+++ Excerpted data +++

(** ** The classes of the join aggregator (C3) *)

(** C3, as the code has it: when the main loop of join mode has returned,
    every host of the roster holds a captured output, and
    [join_mode_finish] on that roster returns with classes that partition
    the roster.  The roster is left as it is but for the class indices;
    every host is a member of a class and of one only; two hosts are
    members of one class if and only if their captured outputs are the
    same C string, that is, the same up to their first nul byte; every
    member of a class comes after some member of each class of smaller
    index, so the classes are numbered in the order of their first
    members; and the members of a class are listed in roster order. *)
Theorem join_classes_partition g num_hosts names ins s junk :
  mode (opts g) = MODE_JOIN ->
  1 <= max_jobs (opts g) -> 0 < max_output_length (opts g) ->
  num_hosts = Z.of_nat (length names) -> names <> [] ->
  main_loop g num_hosts (map host_create names) ins = Ok s ->
  pc s = Returned ->
  exists outs hs' K count,
    captured (hosts (world s)) outs
    /\ join_classes junk num_hosts (hosts (world s)) = Ok (hs', K, count)
    /\ map erase_class hs' = map erase_class (hosts (world s))
    /\ (forall j, (j < length names)%nat ->
          exists i ms, 0 <= i < K /\ class_members hs' i = Ok ms /\ j ∈ ms)
    /\ (forall i i' ms ms' j,
          class_members hs' i = Ok ms -> class_members hs' i' = Ok ms' ->
          j ∈ ms -> j ∈ ms' -> i = i')
    /\ (forall j k t u, outs !! j = Some t -> outs !! k = Some u ->
          (exists i ms, class_members hs' i = Ok ms /\ j ∈ ms /\ k ∈ ms)
          <-> t = u)
    /\ (forall i i' ms ms' j, 0 <= i < i' ->
          class_members hs' i = Ok ms -> class_members hs' i' = Ok ms' ->
          j ∈ ms' -> exists k, k ∈ ms /\ (k < j)%nat)
    /\ (forall i ms, class_members hs' i = Ok ms ->
          StronglySorted lt ms
          /\ forall j, j ∈ ms -> (j < length names)%nat).
Proof.
  intros Hmode Hjobs Hcap Hnum Hne Hrun Hpc.
  destruct (main_loop_join_captured g num_hosts
              (Z.to_nat (max_output_length (opts g))) Hmode ltac:(lia)
              names ins s ltac:(lia) Hrun Hpc) as (Hlen & outs & Hall).
  destruct (join_classes_spec junk num_hosts (hosts (world s)) outs)
    as (hs' & K & count & Hjoin & Hsame & Hspec); [lia| |done|].
  { intros Hnil. rewrite Hnil in Hlen. by destruct names. }
  exists outs, hs', K, count. split.
  { eapply Forall2_impl; [exact Hall|]. intros h t (c & b & ? & ? & ? & _).
    by exists c, b. }
  split; [done|]. split; [done|]. by rewrite <- Hlen.
Qed.
(** * IndexedDBService: the browser-local key-value store of FUXA

    A shallow embedding of class [IndexedDBService] ([indexeddb.service.ts])
    together with the parts of the JavaScript platform the class calls
    into: [JSON.stringify] / [JSON.parse], an IndexedDB object store keyed
    by [key], [localStorage], [Date.now] and promises.

    Layout: the platform model first (numbers, JavaScript values and
    [Json], promises, the world with its object store and transactions),
    then the methods of the service, the connection taken event by event
    and the language service, which is a client of the store; then the
    vocabulary of the statements; then the properties: of numbers and of
    [Json], of single requests, of batches, of the migration and of the
    connection, followed by further properties of the operations, of the
    reads, of the migration and of the language service. *)

From Stdlib Require Import ZArith NArith Bool Ascii String Decimal DecimalN DecimalFacts Lia.
From stdpp Require Import gmap strings list fin_maps sorting.

Local Open Scope string_scope.

(** ** Numbers *)

(** The decimal digits of [d]. *)
Fixpoint string_of_uint (d : uint) : string :=
  match d with
  | Nil => ""
  | D0 d => String "0" (string_of_uint d)
  | D1 d => String "1" (string_of_uint d)
  | D2 d => String "2" (string_of_uint d)
  | D3 d => String "3" (string_of_uint d)
  | D4 d => String "4" (string_of_uint d)
  | D5 d => String "5" (string_of_uint d)
  | D6 d => String "6" (string_of_uint d)
  | D7 d => String "7" (string_of_uint d)
  | D8 d => String "8" (string_of_uint d)
  | D9 d => String "9" (string_of_uint d)
  end.

(** The finite values of the Number type, which are the finite IEEE 754
    binary64 numbers, with the two conversions the service goes through:
    from a decimal numeral to the nearest Number, and [Number::toString]. *)
Module Number.

#[local] Open Scope Z_scope.

(** [mantissa * 2 ^ exponent], negated when [negative] is set.  The
    mantissa is odd, or else the Number is a zero, with exponent 0; there
    are two zeros. *)
Record t : Type := make { negative : bool; mantissa : Z; exponent : Z }.

Definition eqb (x y : t) : bool :=
  Bool.eqb (negative x) (negative y) && (mantissa x =? mantissa y)
  && (exponent x =? exponent y).

(** binary64: a mantissa of at most 53 bits, no exponent under -1074, a
    value under [2 ^ 1024]. *)
Definition is_binary64 (x : t) : bool :=
  if mantissa x =? 0 then exponent x =? 0
  else (0 <? mantissa x) && Z.odd (mantissa x) && (Z.log2 (mantissa x) <? 53)
       && (-1074 <=? exponent x) && (Z.log2 (mantissa x) + exponent x <? 1024).

Definition is_negative_zero (x : t) : bool := negative x && (mantissa x =? 0).

(** [m * 2 ^ e] with the factors two of [m] moved into the exponent. *)
Fixpoint strip (p : positive) (e : Z) : positive * Z :=
  match p with
  | xO q => strip q (e + 1)
  | _ => (p, e)
  end.

Definition normal (negative : bool) (m e : Z) : t :=
  match m with
  | Zpos p => let (q, e') := strip p e in make negative (Zpos q) e'
  | _ => make negative 0 0
  end.

(** The integer [z] as a Number, when it is one. *)
Definition of_Z (z : Z) : t := normal (z <? 0) (Z.abs z) 0.

(** *** The Number value for a quotient *)

(** [n / (d * 2 ^ e)] as a quotient of integers. *)
Definition scale_num (n e : Z) : Z := n * 2 ^ Z.max 0 (- e).
Definition scale_den (d e : Z) : Z := d * 2 ^ Z.max 0 e.

(** [2 ^ f <= n / d] *)
Definition ratio_ge (n d f : Z) : bool := scale_den d f <=? scale_num n f.

(** The binary logarithm of [n / d], rounded down. *)
Definition log2_ratio (n d : Z) : Z :=
  let g := Z.log2 n - Z.log2 d in
  if ratio_ge n d g then g else g - 1.

(** The integer nearest to [a / b]; of two, the even one. *)
Definition nearest_even (a b : Z) : Z :=
  let q := a / b in
  match 2 * (a mod b) ?= b with
  | Lt => q
  | Gt => q + 1
  | Eq => if Z.even q then q else q + 1
  end.
(* ===== verification/_CoqProject ===== *)
-Q . S2P
Prelude.v
Clcodec.v
Clfwd.v
HtBase.v
HtChain.v
Lamport.v
HtTable.v
HtGrow.v
HtApi.v
Clorder.v
Crc32c.v
WalFmt.v
WalRing.v
Clack.v
Clackf.v
Recover.v
Rdb.v
Ackstate.v
Restart.v
Clterm.v
Clmig.v
Clmap.v
Clplace.v
Hashrec.v
Json.v
Pcglob.v
Ptree.v
PtreeRead.v
PtreeText.v
PtreeJson.v
Clreplay.v
Clretain.v
ArenaCell.v
ArenaCensus.v
ArenaSlot.v
ArenaSlotOk.v
ArenaGive.v
Arena.v
Clpush.v
Clloc.v
Lemma bytes_ok_zdrop n l : bytes_ok l -> bytes_ok (zdrop n l).
Proof. apply Forall_drop. Qed.
Lemma bytes_ok_ztake n l : bytes_ok l -> bytes_ok (ztake n l).
Proof. apply Forall_take. Qed.
Lemma bytes_ok_cons b l : bytes_ok (b :: l) <-> is_u8 b /\ bytes_ok l.
Proof. apply list.Forall_cons. Qed.
Lemma bytes_ok_app l k : bytes_ok (l ++ k) <-> bytes_ok l /\ bytes_ok k.
Proof. apply Forall_app. Qed.
#[export] Hint Resolve bytes_ok_zdrop bytes_ok_ztake : words.

Lemma byte_at_range p i : bytes_ok p -> 0 <= i < zlen p -> exists b, byte_at p i = Ret b /\ is_u8 b.
Proof.
  intros Hp Hi. destruct (byte_at_ok p i Hi) as [b Hb]. exists b; split; [done|].
  unfold byte_at in Hb. apply (bytes_ok_zdrop i) in Hp.
  destruct (zdrop i p); [done|]. injection Hb as ->. by inversion Hp.
Qed.

(** * Writing into a buffer *)

(** [memcpy(buf + pos, src, n)]. *)
Definition blit (buf : bytes) (pos : Z) (src : bytes) : bytes :=
  ztake pos buf ++ src ++ zdrop (pos + zlen src) buf.

Lemma lookup_blit buf pos src i :
  0 <= pos -> pos + zlen src <= zlen buf -> 0 <= i ->
  blit buf pos src !! Z.to_nat i = if decide (pos <= i < pos + zlen src) then src !! Z.to_nat (i - pos) else buf !! Z.to_nat i.
Proof.
  intros Hp Hl Hi. unfold blit, ztake, zdrop, zlen in *.
  assert (length (take (Z.to_nat pos) buf) = Z.to_nat pos) as Ht by (rewrite length_take; lia).
  destruct (decide _) as [Hin|Hout].
  - rewrite lookup_app_r by lia. rewrite Ht. rewrite lookup_app_l by lia. f_equal. lia.
  - destruct (decide (i < pos)).
    + rewrite lookup_app_l by lia. by rewrite lookup_take_lt by lia.
    + rewrite lookup_app_r by lia. rewrite Ht. rewrite lookup_app_r by lia. rewrite lookup_drop. f_equal. lia.
Qed.

Lemma blit_len buf pos src : 0 <= pos -> pos + zlen src <= zlen buf -> zlen (blit buf pos src) = zlen buf.
Proof. intros. unfold blit. rewrite !zlen_app, zlen_ztake, zlen_zdrop. pose proof (zlen_nonneg src). lia. Qed.

Lemma blit_mid (A B C S : bytes) pos : pos = zlen A -> zlen B = zlen S -> blit (A ++ B ++ C) pos S = A ++ S ++ C.
Proof.
  intros -> HB. unfold blit. rewrite ztake_app by done. do 2 f_equal. rewrite app_assoc. apply zdrop_app. rewrite zlen_app. lia.
Qed.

+++

Assigned task = Write down exactly every line of the material above up to and including the line containing "members of one".

Output below =
(** ** The classes of the join aggregator (C3) *)

(** C3, as the code has it: when the main loop of join mode has returned,
    every host of the roster holds a captured output, and
    [join_mode_finish] on that roster returns with classes that partition
    the roster.  The roster is left as it is but for the class indices;
    every host is a member of a class and of one only; two hosts are
    members of one class if and only if their captured outputs are the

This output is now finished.